**** Available data
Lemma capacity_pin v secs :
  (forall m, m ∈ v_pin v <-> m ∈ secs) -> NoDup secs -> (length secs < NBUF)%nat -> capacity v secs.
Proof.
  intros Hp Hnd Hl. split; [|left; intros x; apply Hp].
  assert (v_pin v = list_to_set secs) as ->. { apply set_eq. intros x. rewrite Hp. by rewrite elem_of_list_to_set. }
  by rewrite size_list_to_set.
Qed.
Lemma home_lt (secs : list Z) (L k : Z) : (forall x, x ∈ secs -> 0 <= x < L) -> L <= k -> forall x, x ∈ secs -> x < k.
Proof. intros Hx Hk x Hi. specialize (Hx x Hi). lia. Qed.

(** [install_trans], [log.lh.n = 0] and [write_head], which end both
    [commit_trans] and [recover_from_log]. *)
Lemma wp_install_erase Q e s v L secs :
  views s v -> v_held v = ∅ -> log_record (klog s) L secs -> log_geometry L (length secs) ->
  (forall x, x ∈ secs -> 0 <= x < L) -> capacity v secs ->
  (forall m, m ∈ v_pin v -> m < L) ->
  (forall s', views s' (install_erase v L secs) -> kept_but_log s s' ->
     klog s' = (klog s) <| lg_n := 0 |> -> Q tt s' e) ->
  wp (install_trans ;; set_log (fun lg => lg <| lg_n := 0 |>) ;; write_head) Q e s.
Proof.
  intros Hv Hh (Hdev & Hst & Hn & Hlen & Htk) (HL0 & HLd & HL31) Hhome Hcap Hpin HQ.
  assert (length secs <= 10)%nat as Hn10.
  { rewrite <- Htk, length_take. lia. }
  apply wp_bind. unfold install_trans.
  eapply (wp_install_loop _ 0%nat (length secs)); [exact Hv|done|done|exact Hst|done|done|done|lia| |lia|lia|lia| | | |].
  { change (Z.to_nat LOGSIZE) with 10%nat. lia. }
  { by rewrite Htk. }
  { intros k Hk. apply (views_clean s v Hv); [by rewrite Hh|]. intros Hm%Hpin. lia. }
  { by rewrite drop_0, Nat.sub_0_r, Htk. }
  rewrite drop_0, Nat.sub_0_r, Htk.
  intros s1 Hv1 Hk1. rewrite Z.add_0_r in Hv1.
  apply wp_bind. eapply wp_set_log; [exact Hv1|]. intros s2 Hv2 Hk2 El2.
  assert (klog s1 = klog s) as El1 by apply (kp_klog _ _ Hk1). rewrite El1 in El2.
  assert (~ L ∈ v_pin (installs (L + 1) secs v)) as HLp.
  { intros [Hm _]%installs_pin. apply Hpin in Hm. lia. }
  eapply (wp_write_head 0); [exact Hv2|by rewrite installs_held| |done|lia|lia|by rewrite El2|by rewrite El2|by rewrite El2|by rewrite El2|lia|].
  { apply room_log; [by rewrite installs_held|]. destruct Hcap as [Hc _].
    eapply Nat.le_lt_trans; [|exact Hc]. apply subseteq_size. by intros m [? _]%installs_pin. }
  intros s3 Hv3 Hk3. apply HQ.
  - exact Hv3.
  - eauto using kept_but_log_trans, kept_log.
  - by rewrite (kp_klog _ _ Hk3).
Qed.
********
**** Available data
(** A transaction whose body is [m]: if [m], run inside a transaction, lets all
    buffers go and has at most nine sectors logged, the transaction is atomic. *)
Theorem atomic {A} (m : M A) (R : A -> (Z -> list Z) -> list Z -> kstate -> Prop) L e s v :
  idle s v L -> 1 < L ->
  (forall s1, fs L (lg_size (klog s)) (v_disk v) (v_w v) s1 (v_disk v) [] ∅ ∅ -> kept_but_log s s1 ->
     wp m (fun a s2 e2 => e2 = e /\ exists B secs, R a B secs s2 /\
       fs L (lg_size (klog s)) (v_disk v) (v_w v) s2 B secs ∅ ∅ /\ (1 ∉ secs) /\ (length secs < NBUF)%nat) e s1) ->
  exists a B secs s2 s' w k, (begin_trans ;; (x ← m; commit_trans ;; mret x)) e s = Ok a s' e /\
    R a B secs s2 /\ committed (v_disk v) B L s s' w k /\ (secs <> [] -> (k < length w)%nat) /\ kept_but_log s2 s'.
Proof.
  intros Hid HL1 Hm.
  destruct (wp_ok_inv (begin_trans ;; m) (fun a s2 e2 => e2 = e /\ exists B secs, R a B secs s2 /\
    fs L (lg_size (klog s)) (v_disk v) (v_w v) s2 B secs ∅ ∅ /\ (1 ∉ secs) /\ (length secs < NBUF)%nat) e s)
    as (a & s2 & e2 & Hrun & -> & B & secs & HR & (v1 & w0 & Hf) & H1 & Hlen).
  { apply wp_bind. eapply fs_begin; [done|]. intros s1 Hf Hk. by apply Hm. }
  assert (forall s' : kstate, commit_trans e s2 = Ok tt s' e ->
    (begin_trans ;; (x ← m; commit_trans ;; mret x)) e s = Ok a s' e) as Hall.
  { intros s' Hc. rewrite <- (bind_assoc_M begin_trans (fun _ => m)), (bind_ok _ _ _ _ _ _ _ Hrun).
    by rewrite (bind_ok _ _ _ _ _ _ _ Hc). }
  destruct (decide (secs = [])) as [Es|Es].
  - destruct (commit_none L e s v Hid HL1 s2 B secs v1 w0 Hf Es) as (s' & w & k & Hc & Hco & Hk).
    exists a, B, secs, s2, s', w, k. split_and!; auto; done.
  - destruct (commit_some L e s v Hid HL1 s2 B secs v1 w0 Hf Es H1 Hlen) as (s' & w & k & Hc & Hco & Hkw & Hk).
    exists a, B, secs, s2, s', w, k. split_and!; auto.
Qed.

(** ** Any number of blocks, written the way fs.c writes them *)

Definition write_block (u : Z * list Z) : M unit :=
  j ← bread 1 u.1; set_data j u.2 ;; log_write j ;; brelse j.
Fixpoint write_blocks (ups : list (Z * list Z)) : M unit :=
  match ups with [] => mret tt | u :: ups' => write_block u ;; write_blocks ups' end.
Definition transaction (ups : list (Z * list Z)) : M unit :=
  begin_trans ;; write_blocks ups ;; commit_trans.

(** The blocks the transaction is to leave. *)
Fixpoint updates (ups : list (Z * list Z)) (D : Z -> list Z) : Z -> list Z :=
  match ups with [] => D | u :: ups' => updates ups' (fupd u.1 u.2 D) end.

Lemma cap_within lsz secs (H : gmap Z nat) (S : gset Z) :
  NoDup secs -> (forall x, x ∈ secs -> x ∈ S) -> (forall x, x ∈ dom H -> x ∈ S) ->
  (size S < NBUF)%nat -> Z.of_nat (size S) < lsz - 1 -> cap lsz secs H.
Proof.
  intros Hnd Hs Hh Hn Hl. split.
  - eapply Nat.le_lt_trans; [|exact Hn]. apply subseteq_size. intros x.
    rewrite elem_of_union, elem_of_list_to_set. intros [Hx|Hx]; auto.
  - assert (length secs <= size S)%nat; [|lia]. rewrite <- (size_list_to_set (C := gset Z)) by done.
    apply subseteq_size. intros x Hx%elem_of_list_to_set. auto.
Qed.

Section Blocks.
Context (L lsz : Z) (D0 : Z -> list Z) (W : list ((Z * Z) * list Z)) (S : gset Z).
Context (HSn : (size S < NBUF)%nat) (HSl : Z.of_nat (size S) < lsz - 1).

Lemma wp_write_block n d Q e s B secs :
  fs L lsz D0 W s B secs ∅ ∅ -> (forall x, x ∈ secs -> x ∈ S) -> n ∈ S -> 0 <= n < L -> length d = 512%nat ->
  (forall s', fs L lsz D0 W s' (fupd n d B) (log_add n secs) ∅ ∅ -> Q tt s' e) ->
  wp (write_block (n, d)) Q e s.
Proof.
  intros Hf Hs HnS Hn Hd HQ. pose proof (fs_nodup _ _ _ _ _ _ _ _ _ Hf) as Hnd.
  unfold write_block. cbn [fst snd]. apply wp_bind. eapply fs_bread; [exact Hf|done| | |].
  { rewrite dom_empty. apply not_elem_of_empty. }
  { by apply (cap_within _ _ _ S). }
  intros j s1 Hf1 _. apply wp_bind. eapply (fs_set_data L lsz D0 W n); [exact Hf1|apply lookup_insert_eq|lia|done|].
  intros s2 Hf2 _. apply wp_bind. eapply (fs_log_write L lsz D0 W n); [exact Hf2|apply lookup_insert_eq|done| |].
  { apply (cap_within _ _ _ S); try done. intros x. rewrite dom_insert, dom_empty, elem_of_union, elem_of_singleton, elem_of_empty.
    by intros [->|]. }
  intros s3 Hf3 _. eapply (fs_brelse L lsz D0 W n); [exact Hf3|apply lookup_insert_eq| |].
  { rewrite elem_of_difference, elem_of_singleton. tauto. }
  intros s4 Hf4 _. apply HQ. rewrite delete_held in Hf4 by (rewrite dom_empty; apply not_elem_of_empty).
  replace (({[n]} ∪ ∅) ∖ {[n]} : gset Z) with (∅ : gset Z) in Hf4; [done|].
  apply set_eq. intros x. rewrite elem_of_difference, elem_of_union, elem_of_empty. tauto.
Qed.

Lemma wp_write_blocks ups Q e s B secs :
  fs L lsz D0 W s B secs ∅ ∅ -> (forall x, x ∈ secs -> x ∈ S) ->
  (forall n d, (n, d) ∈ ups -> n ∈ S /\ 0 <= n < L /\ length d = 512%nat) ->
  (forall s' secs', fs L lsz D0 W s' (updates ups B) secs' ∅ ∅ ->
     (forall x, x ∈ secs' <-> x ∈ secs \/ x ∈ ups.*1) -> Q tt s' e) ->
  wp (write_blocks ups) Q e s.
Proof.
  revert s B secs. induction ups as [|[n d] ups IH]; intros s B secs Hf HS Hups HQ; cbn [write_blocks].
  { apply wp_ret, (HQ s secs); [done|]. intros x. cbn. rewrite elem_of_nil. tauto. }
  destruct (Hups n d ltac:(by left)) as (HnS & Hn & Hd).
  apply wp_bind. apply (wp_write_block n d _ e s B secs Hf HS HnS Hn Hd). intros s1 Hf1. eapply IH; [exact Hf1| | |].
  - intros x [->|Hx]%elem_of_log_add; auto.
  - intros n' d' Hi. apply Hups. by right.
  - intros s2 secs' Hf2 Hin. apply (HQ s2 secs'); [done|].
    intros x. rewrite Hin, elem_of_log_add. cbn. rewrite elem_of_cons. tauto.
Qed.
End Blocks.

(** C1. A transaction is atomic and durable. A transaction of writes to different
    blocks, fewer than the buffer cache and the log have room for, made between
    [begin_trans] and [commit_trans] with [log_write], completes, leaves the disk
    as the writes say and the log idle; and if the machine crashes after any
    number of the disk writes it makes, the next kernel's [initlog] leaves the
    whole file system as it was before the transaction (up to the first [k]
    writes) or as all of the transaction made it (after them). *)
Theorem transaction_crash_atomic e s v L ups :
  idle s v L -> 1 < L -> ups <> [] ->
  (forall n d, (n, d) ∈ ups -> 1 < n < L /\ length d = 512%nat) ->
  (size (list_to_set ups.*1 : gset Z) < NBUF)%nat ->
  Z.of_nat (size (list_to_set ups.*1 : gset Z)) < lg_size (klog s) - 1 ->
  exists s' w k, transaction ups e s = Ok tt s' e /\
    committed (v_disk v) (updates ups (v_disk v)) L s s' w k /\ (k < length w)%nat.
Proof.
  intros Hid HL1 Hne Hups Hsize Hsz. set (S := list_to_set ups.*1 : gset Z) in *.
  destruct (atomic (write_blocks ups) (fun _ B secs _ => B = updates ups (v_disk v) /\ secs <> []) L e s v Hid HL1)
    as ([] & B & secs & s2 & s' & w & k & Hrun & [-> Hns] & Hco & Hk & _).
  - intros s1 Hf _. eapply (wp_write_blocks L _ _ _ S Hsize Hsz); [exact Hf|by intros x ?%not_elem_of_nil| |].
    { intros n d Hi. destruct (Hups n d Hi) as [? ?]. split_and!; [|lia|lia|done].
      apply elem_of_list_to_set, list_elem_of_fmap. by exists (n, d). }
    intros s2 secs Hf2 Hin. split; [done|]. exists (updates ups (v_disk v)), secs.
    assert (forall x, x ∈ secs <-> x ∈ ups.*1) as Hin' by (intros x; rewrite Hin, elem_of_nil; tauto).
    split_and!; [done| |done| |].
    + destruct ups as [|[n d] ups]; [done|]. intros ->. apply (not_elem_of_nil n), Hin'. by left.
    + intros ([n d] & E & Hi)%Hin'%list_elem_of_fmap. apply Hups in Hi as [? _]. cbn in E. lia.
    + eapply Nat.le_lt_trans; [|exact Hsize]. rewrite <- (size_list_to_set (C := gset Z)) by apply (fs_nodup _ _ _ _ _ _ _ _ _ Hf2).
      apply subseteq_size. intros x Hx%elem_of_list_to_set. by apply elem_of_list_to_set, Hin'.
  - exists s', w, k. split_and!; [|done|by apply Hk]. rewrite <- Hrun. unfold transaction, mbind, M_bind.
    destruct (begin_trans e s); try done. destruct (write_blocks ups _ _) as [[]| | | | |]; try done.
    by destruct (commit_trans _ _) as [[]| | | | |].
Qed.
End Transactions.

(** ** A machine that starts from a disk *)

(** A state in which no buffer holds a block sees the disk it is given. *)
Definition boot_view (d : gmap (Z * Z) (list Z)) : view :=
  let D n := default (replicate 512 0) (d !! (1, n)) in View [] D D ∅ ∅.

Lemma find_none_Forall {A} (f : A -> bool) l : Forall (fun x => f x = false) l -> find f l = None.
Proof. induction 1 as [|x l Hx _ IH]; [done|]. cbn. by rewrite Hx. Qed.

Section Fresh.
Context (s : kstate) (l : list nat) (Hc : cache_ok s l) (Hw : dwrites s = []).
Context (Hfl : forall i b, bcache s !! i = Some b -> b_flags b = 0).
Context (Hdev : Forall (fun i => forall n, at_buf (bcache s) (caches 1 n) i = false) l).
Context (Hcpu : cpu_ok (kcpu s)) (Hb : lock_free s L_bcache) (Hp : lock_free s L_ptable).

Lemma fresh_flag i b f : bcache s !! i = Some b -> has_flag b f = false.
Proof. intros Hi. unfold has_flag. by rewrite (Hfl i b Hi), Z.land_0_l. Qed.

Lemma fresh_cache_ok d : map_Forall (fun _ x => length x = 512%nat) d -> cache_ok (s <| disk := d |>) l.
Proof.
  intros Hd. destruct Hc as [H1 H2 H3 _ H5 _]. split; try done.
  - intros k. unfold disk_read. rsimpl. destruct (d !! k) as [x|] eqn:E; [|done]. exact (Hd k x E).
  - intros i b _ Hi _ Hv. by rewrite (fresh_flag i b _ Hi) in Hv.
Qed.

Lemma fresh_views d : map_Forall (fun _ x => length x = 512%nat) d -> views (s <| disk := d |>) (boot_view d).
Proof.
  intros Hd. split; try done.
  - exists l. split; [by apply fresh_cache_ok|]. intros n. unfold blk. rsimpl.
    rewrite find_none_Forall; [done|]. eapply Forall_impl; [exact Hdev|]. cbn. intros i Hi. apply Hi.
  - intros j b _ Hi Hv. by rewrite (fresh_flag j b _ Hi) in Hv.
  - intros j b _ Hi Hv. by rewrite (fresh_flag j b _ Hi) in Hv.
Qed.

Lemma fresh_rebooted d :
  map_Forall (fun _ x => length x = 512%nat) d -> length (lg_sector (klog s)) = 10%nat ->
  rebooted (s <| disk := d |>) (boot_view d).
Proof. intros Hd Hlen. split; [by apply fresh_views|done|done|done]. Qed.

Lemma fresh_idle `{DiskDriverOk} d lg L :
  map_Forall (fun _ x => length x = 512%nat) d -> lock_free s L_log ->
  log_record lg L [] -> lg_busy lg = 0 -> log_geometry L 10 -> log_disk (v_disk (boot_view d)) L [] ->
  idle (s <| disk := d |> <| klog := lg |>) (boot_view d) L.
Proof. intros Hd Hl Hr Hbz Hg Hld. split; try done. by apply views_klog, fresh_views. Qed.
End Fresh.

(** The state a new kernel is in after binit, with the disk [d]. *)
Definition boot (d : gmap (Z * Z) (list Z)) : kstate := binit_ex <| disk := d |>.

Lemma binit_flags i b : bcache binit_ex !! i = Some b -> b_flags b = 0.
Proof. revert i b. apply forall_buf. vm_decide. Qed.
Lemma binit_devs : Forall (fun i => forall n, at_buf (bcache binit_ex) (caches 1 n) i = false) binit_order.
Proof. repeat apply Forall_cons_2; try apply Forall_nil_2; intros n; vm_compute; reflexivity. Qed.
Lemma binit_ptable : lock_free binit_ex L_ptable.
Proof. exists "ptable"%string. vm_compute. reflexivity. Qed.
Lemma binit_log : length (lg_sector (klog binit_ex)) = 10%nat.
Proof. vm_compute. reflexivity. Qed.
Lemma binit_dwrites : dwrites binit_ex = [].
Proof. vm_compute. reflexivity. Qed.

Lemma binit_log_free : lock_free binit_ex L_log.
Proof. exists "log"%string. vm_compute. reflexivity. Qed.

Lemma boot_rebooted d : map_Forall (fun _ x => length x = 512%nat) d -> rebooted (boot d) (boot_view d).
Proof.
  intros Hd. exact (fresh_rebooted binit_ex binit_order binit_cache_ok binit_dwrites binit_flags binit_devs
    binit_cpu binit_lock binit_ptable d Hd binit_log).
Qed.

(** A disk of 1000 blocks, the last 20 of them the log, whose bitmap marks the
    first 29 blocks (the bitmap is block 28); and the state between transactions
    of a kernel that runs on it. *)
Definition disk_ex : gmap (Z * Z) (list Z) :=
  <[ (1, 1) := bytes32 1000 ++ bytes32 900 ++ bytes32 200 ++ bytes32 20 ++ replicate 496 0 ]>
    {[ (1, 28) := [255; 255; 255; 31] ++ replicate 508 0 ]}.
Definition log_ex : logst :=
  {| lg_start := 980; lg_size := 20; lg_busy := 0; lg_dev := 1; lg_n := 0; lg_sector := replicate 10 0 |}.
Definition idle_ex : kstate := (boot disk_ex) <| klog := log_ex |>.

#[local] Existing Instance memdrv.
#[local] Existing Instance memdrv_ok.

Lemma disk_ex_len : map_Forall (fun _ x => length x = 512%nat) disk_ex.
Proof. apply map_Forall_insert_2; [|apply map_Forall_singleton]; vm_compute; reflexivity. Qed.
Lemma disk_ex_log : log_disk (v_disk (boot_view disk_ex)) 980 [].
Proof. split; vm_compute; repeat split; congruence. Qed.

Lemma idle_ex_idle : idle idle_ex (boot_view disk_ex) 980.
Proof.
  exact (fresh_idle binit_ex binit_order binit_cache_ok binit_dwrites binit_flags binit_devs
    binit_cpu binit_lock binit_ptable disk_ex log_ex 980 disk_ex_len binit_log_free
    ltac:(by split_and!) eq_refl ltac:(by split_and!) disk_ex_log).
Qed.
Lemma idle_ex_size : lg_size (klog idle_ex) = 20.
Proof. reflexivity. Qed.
********
Please copy the lines above from the line with "- intros s1" up to and including the line with "intros Hd. destruct", exactly as written and with nothing else.

  - intros s1 Hf _. eapply (wp_write_blocks L _ _ _ S Hsize Hsz); [exact Hf|by intros x ?%not_elem_of_nil| |].
    { intros n d Hi. destruct (Hups n d Hi) as [? ?]. split_and!; [|lia|lia|done].
      apply elem_of_list_to_set, list_elem_of_fmap. by exists (n, d). }
    intros s2 secs Hf2 Hin. split; [done|]. exists (updates ups (v_disk v)), secs.
    assert (forall x, x ∈ secs <-> x ∈ ups.*1) as Hin' by (intros x; rewrite Hin, elem_of_nil; tauto).
    split_and!; [done| |done| |].
    + destruct ups as [|[n d] ups]; [done|]. intros ->. apply (not_elem_of_nil n), Hin'. by left.
    + intros ([n d] & E & Hi)%Hin'%list_elem_of_fmap. apply Hups in Hi as [? _]. cbn in E. lia.
    + eapply Nat.le_lt_trans; [|exact Hsize]. rewrite <- (size_list_to_set (C := gset Z)) by apply (fs_nodup _ _ _ _ _ _ _ _ _ Hf2).
      apply subseteq_size. intros x Hx%elem_of_list_to_set. by apply elem_of_list_to_set, Hin'.
  - exists s', w, k. split_and!; [|done|by apply Hk]. rewrite <- Hrun. unfold transaction, mbind, M_bind.
    destruct (begin_trans e s); try done. destruct (write_blocks ups _ _) as [[]| | | | |]; try done.
    by destruct (commit_trans _ _) as [[]| | | | |].
Qed.
End Transactions.

(** ** A machine that starts from a disk *)

(** A state in which no buffer holds a block sees the disk it is given. *)
Definition boot_view (d : gmap (Z * Z) (list Z)) : view :=
  let D n := default (replicate 512 0) (d !! (1, n)) in View [] D D ∅ ∅.

Lemma find_none_Forall {A} (f : A -> bool) l : Forall (fun x => f x = false) l -> find f l = None.
Proof. induction 1 as [|x l Hx _ IH]; [done|]. cbn. by rewrite Hx. Qed.

Section Fresh.
Context (s : kstate) (l : list nat) (Hc : cache_ok s l) (Hw : dwrites s = []).
Context (Hfl : forall i b, bcache s !! i = Some b -> b_flags b = 0).
Context (Hdev : Forall (fun i => forall n, at_buf (bcache s) (caches 1 n) i = false) l).
Context (Hcpu : cpu_ok (kcpu s)) (Hb : lock_free s L_bcache) (Hp : lock_free s L_ptable).

Lemma fresh_flag i b f : bcache s !! i = Some b -> has_flag b f = false.
Proof. intros Hi. unfold has_flag. by rewrite (Hfl i b Hi), Z.land_0_l. Qed.

Lemma fresh_cache_ok d : map_Forall (fun _ x => length x = 512%nat) d -> cache_ok (s <| disk := d |>) l.
Proof.
  intros Hd. destruct Hc as [H1 H2 H3 _ H5 _]. split; try done.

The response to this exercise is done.